Work required: Set out exactly every line of the entries below, starting at the line that holds "Ho). by split_and!." and stopping after the line that holds "intros Ec Ht".

#####

(* ===== verification/Mp.v ===== *)
(** * The processors of the machine

    [kernel/mp.c]: the search for the multiprocessor tables in memory, and the
    walk through the configuration table that counts the processors.  An entry
    of an unknown type does not end the walk: the [break] leaves the switch
    only, and the loop goes on at the same entry. *)

From S2P Require Import Prelude CString Kalloc.

Definition NCPU : nat := 8.
Definition MPPROC : Z := 0x00.
Definition MPBUS : Z := 0x01.
Definition MPIOAPIC : Z := 0x02.
Definition MPIOINTR : Z := 0x03.
Definition MPLINTR : Z := 0x04.

(** [sizeof] of [struct mp], [mpconf], [mpproc] and [mpioapic]. *)
Definition MP_SIZE : Z := 16.
Definition MPCONF_SIZE : Z := 44.
Definition MPPROC_SIZE : Z := 20.
Definition MPIOAPIC_SIZE : Z := 8.

Record mpst := MpSt {
  mp_mem : memory;
  mp_apicid : list Z;             (* cpus[..].apicid *)
  mp_ncpu : nat;
  mp_ioapicid : Z;
  mp_lapic : Z;
  mp_out : list (Z * Z) }.        (* writes to ports *)

Definition mp_sum (m : memory) (addr : Z) (len : nat) : Z := u8 (foldl Z.add 0 (load_bytes m addr len)).

Definition is_mp (m : memory) (p : Z) : bool :=
  (memcmp (load_bytes m p 4) [95; 77; 80; 95] 4 =? 0) && (mp_sum m p (Z.to_nat MP_SIZE) =? 0).

(** The loop of [mpsearch1]; the result 0 is the null pointer. *)
Fixpoint mpsearch_loop (n : nat) (m : memory) (p e : Z) : Z :=
  match n with
  | O => 0
  | S n => if p <? e then if is_mp m p then p else mpsearch_loop n m (p + MP_SIZE) e else 0
  end.
Definition mpsearch1 (m : memory) (a len : Z) : Z :=
  let addr := P2V a in
  mpsearch_loop (Z.to_nat (len / MP_SIZE + 1)) m addr (addr + len).

Definition mpsearch (m : memory) : Z :=
  let bda := P2V 0x400 in
  let p := Z.shiftl (Z.lor (Z.shiftl (m (bda + 0x0F)) 8) (m (bda + 0x0E))) 4 in
  let mp :=
    if truth p then mpsearch1 m p 1024
    else
      let p := Z.lor (Z.shiftl (m (bda + 0x14)) 8) (m (bda + 0x13)) * 1024 in
      mpsearch1 m (u32 (p - 1024)) 1024 in
  if truth mp then mp else mpsearch1 m 0xF0000 0x10000.

(** The structure and the configuration table. *)
Definition mpconfig (m : memory) : option (Z * Z) :=
  let mp := mpsearch m in
  if mp =? 0 then None else
  if load32 m (mp + 4) =? 0 then None else
  let conf := P2V (load32 m (mp + 4)) in
  if negb (memcmp (load_bytes m conf 4) [80; 67; 77; 80] 4 =? 0) then None else
  if negb (m (conf + 6) =? 1) && negb (m (conf + 6) =? 4) then None else
  if negb (mp_sum m conf (Z.to_nat (le_val (load_bytes m (conf + 4) 2))) =? 0) then None else
  Some (mp, conf).

Definition add_cpu (apicid : Z) (s : mpst) : mpst :=
  if (mp_ncpu s <? NCPU)%nat
  then MpSt (mp_mem s) (<[mp_ncpu s := apicid]> (mp_apicid s)) (S (mp_ncpu s)) (mp_ioapicid s) (mp_lapic s) (mp_out s)
  else s.
Definition set_ioapic (id : Z) (s : mpst) : mpst :=
  MpSt (mp_mem s) (mp_apicid s) (mp_ncpu s) id (mp_lapic s) (mp_out s).

(** The loop of [mpinit] from [p] on; [ismp] is returned. *)
Fixpoint mp_entries (fuel : nat) (ismp : bool) (p e : Z) : M mpst bool :=
  if p <? e then
    match fuel with
    | O => fault "fuel"
    | S fuel =>
        let* s := get in
        let t := mp_mem s p in
        if t =? MPPROC then
          do* modify (add_cpu (mp_mem s (p + 1))) in
          mp_entries fuel ismp (p + MPPROC_SIZE) e
        else if t =? MPIOAPIC then
          do* modify (set_ioapic (mp_mem s (p + 1))) in
          mp_entries fuel ismp (p + MPIOAPIC_SIZE) e
        else if (t =? MPBUS) || (t =? MPIOINTR) || (t =? MPLINTR) then
          mp_entries fuel ismp (p + 8) e
        else mp_entries fuel false p e
    end
  else ret ismp.

(** [imcr] is what [inb(0x23)] returns. *)
Definition mpinit (fuel : nat) (imcr : Z) : M mpst unit :=
  let* s := get in
  match mpconfig (mp_mem s) with
  | None => panic "Expect to run on an SMP"
  | Some (mp, conf) =>
      do* modify (fun s => MpSt (mp_mem s) (mp_apicid s) (mp_ncpu s) (mp_ioapicid s) (load32 (mp_mem s) (conf + 36)) (mp_out s)) in
      let* ismp := mp_entries fuel true (conf + MPCONF_SIZE) (conf + le_val (load_bytes (mp_mem s) (conf + 4) 2)) in
      if negb ismp then panic "Didn't find a suitable machine" else
      when truth (mp_mem s (mp + 12)) then
        modify (fun s => MpSt (mp_mem s) (mp_apicid s) (mp_ncpu s) (mp_ioapicid s) (mp_lapic s)
          (mp_out s ++ [(0x22, 0x70); (0x23, Z.lor imcr 1)]))
  end.

(** ** The search *)

Lemma mpsearch_loop_spec n m p e :
  e - p <= MP_SIZE * Z.of_nat n ->
  (exists k, 0 <= k /\ mpsearch_loop n m p e = p + MP_SIZE * k /\ p + MP_SIZE * k < e /\ is_mp m (p + MP_SIZE * k) = true /\
     forall j, 0 <= j < k -> is_mp m (p + MP_SIZE * j) = false) \/
  (mpsearch_loop n m p e = 0 /\ forall j, 0 <= j -> p + MP_SIZE * j < e -> is_mp m (p + MP_SIZE * j) = false).
Proof.
  unfold MP_SIZE. revert p. induction n as [|n IH]; intros p Hn; cbn [mpsearch_loop].
  { right. split; [done|]. intros j Hj Hlt. lia. }
  destruct (Z.ltb_spec p e) as [Hlt|Hge]; [|right; split; [done|]; intros j Hj Hlt; lia].
  destruct (is_mp m p) eqn:Ep.
  { left. exists 0. rewrite Z.add_0_r. split_and!; try done. lia. }
  assert (Hnext : forall j, 0 < j -> p + 16 * j = p + MP_SIZE + 16 * (j - 1)) by (unfold MP_SIZE; lia).
  destruct (IH (p + MP_SIZE)) as [(k & Hk & E & Hlt' & Hmp & Hno)|[E Hno]]; [unfold MP_SIZE; lia| |].
  - left. exists (k + 1). rewrite Hnext, Z.add_simpl_r by lia. split_and!; [lia|done|done|done|].
    intros j Hj. destruct (decide (j = 0)) as [->|]; [by rewrite Z.add_0_r|]. rewrite Hnext by lia. apply Hno. lia.
  - right. split; [done|]. intros j Hj Hlt'. destruct (decide (j = 0)) as [->|]; [by rewrite Z.add_0_r|].
    rewrite Hnext in * by lia. apply Hno; lia.
Qed.

(** What [mpconfig] accepts: a structure with its signature and checksum, and
    the table it points to, with signature, a known version and checksum. *)
Lemma mpconfig_valid m mp conf :
  mpconfig m = Some (mp, conf) ->
  is_mp m mp = true /\ conf = P2V (load32 m (mp + 4)) /\ memcmp (load_bytes m conf 4) [80; 67; 77; 80] 4 = 0 /\
  (m (conf + 6) = 1 \/ m (conf + 6) = 4) /\ mp_sum m conf (Z.to_nat (le_val (load_bytes m (conf + 4) 2))) = 0.
Proof.
  assert (H1 : forall a len, mpsearch1 m a len <> 0 -> is_mp m (mpsearch1 m a len) = true).
  { intros a len. unfold mpsearch1. edestruct mpsearch_loop_spec as [(k & _ & E & _ & Hmp & _)|[E _]]; [|rewrite E; done|by rewrite E].
    unfold MP_SIZE. Z.to_euclidean_division_equations; lia. }
  assert (H2 : mpsearch m <> 0 -> is_mp m (mpsearch m) = true).
  { unfold mpsearch. destruct (truth (Z.shiftl _ 4)); (destruct (truth (mpsearch1 _ _ _)) eqn:E; [apply truth_true in E|]); by auto. }
  unfold mpconfig. destruct (Z.eqb_spec (mpsearch m) 0); [done|]. destruct (Z.eqb_spec (load32 m (mpsearch m + 4)) 0); [done|].
  set (c := P2V _). destruct (Z.eqb_spec (memcmp (load_bytes m c 4) [80; 67; 77; 80] 4) 0); [|done]. cbn [negb].
  destruct (Z.eqb_spec (m (c + 6)) 1), (Z.eqb_spec (m (c + 6)) 4); cbn [negb andb]; try done;
    (destruct (Z.eqb_spec (mp_sum m c (Z.to_nat (le_val (load_bytes m (c + 4) 2)))) 0); [|done]); intros [= <- <-]; split_and!; auto.
Qed.

(** ** The table *)

(** The entries of the table, as lengths and meaning. *)
Inductive mpentry := Cpu (apicid : Z) | IoApic (apicno : Z) | Skip (t : Z).
Definition entry_size (x : mpentry) : Z := match x with Cpu _ => 20 | _ => 8 end.
Definition entry_at (m : memory) (p : Z) (x : mpentry) : Prop :=
  match x with
  | Cpu id => m p = MPPROC /\ m (p + 1) = id
  | IoApic id => m p = MPIOAPIC /\ m (p + 1) = id
  | Skip t => m p = t /\ (t = MPBUS \/ t = MPIOINTR \/ t = MPLINTR)
  end.
Fixpoint table_at (m : memory) (p : Z) (l : list mpentry) (e : Z) : Prop :=
  match l with
  | [] => p = e
  | x :: l => entry_at m p x /\ table_at m (p + entry_size x) l e
  end.

Definition cpus_of (l : list mpentry) : list Z := omap (fun x => match x with Cpu id => Some id | _ => None end) l.
Definition ioapic_of (l : list mpentry) (id : Z) : Z :=
  foldl (fun id x => match x with IoApic id => id | _ => id end) id l.

(** The processors found: the first [NCPU] of the table. *)
Definition found (ids : list Z) (s : mpst) : Prop :=
  length (mp_apicid s) = NCPU /\ mp_ncpu s = Nat.min NCPU (length ids) /\ take (mp_ncpu s) (mp_apicid s) = take NCPU ids.

Lemma found_add ids id s : found ids s -> found (ids ++ [id]) (add_cpu id s).
Proof.
  intros (Hl & Hn & Ht). unfold add_cpu, found. rewrite length_app. cbn [length].
  destruct (Nat.ltb_spec (mp_ncpu s) NCPU) as [Hlt|Hge]; cbn [mp_apicid mp_ncpu].
  - rewrite length_insert. split_and!; [done|lia|].
    assert (E : mp_ncpu s = length ids) by lia. rewrite (take_S_r _ _ id) by (apply list_lookup_insert_eq; lia).
    rewrite take_insert_ge, Ht by lia. rewrite !take_ge; [done|rewrite length_app; cbn; lia|lia].
  - split_and!; [done|lia|]. rewrite Ht, take_app_le by lia. done.
Qed.

Lemma mp_entries_spec l : forall fuel p e s ids,
  table_at (mp_mem s) p l e -> found ids s -> (length l <= fuel)%nat ->
  wp (mp_entries fuel true p e) (fun r s' => r = true /\ found (ids ++ cpus_of l) s' /\
    mp_ioapicid s' = ioapic_of l (mp_ioapicid s) /\ mp_lapic s' = mp_lapic s /\ mp_mem s' = mp_mem s /\ mp_out s' = mp_out s) s.
Proof.
  induction l as [|x l IH]; intros fuel p e s ids Ht Hf Hfuel.
  { cbn in Ht. subst e. destruct fuel; cbn [mp_entries]; rewrite Z.ltb_irrefl; wp_step; rewrite app_nil_r; by split_and!. }
  destruct Ht as [Hx Ht]. destruct fuel as [|fuel]; [cbn in Hfuel; lia|]. cbn [length] in Hfuel.
  assert (Hlt : p < e).
  { clear -Ht. revert Ht. generalize (mp_mem s). intros m. assert (H : forall l q, table_at m q l e -> q <= e).
    { clear. induction l as [|y l IH]; intros q; cbn; [lia|]. intros [_ H%IH]. destruct y; cbn in H; lia. }
    intros Ht%H. destruct x; cbn in Ht; lia. }
  cbn [mp_entries]. rewrite (proj2 (Z.ltb_lt p e)) by done. repeat wp_step.
  destruct x as [id|id|t]; cbn [entry_at entry_size cpus_of] in *.
  - destruct Hx as [-> ->]. cbn -[add_cpu mp_entries]. repeat wp_step. eapply wp_mono; [apply (IH fuel _ e _ (ids ++ [id]))|].
    + unfold add_cpu. by destruct (_ <? _)%nat.
    + by apply found_add.
    + lia.
    + cbn beta. intros r s' (-> & Hf' & Hi & Hla & Hm & Ho). rewrite <- app_assoc in Hf'.
      unfold add_cpu in *. destruct (_ <? _)%nat; by split_and!.
  - destruct Hx as [-> ->]. cbn. repeat wp_step. eapply wp_mono; [apply (IH fuel _ e _ ids); [done|done|lia]|].
    cbn beta. intros r s' (-> & Hf' & Hi & Hla & Hm & Ho). by split_and!.
  - destruct Hx as [-> Hx]. eapply wp_mono; [|intros r s' H; exact H].
    destruct Hx as [->|[-> | ->]]; cbn; apply (IH fuel _ e _ ids); try done; lia.
Qed.

(** [mpinit] finds the machine.  When the search finds a configuration table
    whose entries are all of a known type, it returns, and has recorded the
    first [NCPU] processors of the table, the last I/O APIC and the address
    of the local APIC; the memory is not changed. *)
Theorem mpinit_correct fuel imcr s mp conf l :
  mpconfig (mp_mem s) = Some (mp, conf) ->
  table_at (mp_mem s) (conf + MPCONF_SIZE) l (conf + le_val (load_bytes (mp_mem s) (conf + 4) 2)) ->
  length (mp_apicid s) = NCPU -> mp_ncpu s = 0%nat -> (length l <= fuel)%nat ->
  wp (mpinit fuel imcr) (fun _ s' => found (cpus_of l) s' /\ mp_ioapicid s' = ioapic_of l (mp_ioapicid s) /\
    mp_lapic s' = load32 (mp_mem s) (conf + 36) /\ mp_mem s' = mp_mem s) s.
Proof.
  intros Ec Ht Hl Hn Hfuel. unfold mpinit. repeat wp_step. rewrite Ec. repeat wp_step.
  eapply wp_mono; [apply (mp_entries_spec l fuel _ _ _ []); [exact Ht|unfold found; cbn; by rewrite Hn|done]|].
  cbn beta. intros r s' (-> & Hf & Hi & Hla & Hm & Ho). cbn [negb]. destruct (truth _); wp_step; by split_and!.
Qed.

(** An entry of an unknown type hangs the machine: the loop stays at it,
    however long it runs, and the panic behind the loop is not reached. *)
Theorem mpinit_unknown_hangs fuel imcr s mp conf t :
  mpconfig (mp_mem s) = Some (mp, conf) -> mp_mem s (conf + MPCONF_SIZE) = t -> MPLINTR < t ->
  MPCONF_SIZE < le_val (load_bytes (mp_mem s) (conf + 4) 2) ->
  mpinit fuel imcr s = Fault "fuel".
Proof.
  intros Ec Et Ht Hlen.
  set (s' := MpSt (mp_mem s) (mp_apicid s) (mp_ncpu s) (mp_ioapicid s) (load32 (mp_mem s) (conf + 36)) (mp_out s)).
  assert (H : forall f b, mp_entries f b (conf + MPCONF_SIZE) (conf + le_val (load_bytes (mp_mem s) (conf + 4) 2)) s' = Fault "fuel").
  { unfold MPLINTR in Ht. induction f as [|f IH]; intros b; cbn [mp_entries]; rewrite (proj2 (Z.ltb_lt _ _)) by lia; [done|].
    unfold bind at 1, get. cbn [mp_mem s']. rewrite Et.
    unfold MPPROC, MPIOAPIC, MPBUS, MPIOINTR, MPLINTR.
    rewrite !(proj2 (Z.eqb_neq t _)) by lia. cbn [orb]. by rewrite IH. }
  unfold mpinit. unfold bind at 1, get. cbv beta iota. rewrite Ec. unfold bind at 1, modify at 1. cbv beta iota.
  unfold bind at 1. fold s'. by rewrite H.
Qed.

#####

Solution to the exercise:
    cbn beta. intros r s' (-> & Hf' & Hi & Hla & Hm & Ho). by split_and!.
  - destruct Hx as [-> Hx]. eapply wp_mono; [|intros r s' H; exact H].
    destruct Hx as [->|[-> | ->]]; cbn; apply (IH fuel _ e _ ids); try done; lia.
Qed.

(** [mpinit] finds the machine.  When the search finds a configuration table
    whose entries are all of a known type, it returns, and has recorded the
    first [NCPU] processors of the table, the last I/O APIC and the address
    of the local APIC; the memory is not changed. *)
Theorem mpinit_correct fuel imcr s mp conf l :
  mpconfig (mp_mem s) = Some (mp, conf) ->
  table_at (mp_mem s) (conf + MPCONF_SIZE) l (conf + le_val (load_bytes (mp_mem s) (conf + 4) 2)) ->
  length (mp_apicid s) = NCPU -> mp_ncpu s = 0%nat -> (length l <= fuel)%nat ->
  wp (mpinit fuel imcr) (fun _ s' => found (cpus_of l) s' /\ mp_ioapicid s' = ioapic_of l (mp_ioapicid s) /\
    mp_lapic s' = load32 (mp_mem s) (conf + 36) /\ mp_mem s' = mp_mem s) s.
Proof.
  intros Ec Ht Hl Hn Hfuel. unfold mpinit. repeat wp_step. rewrite Ec. repeat wp_step.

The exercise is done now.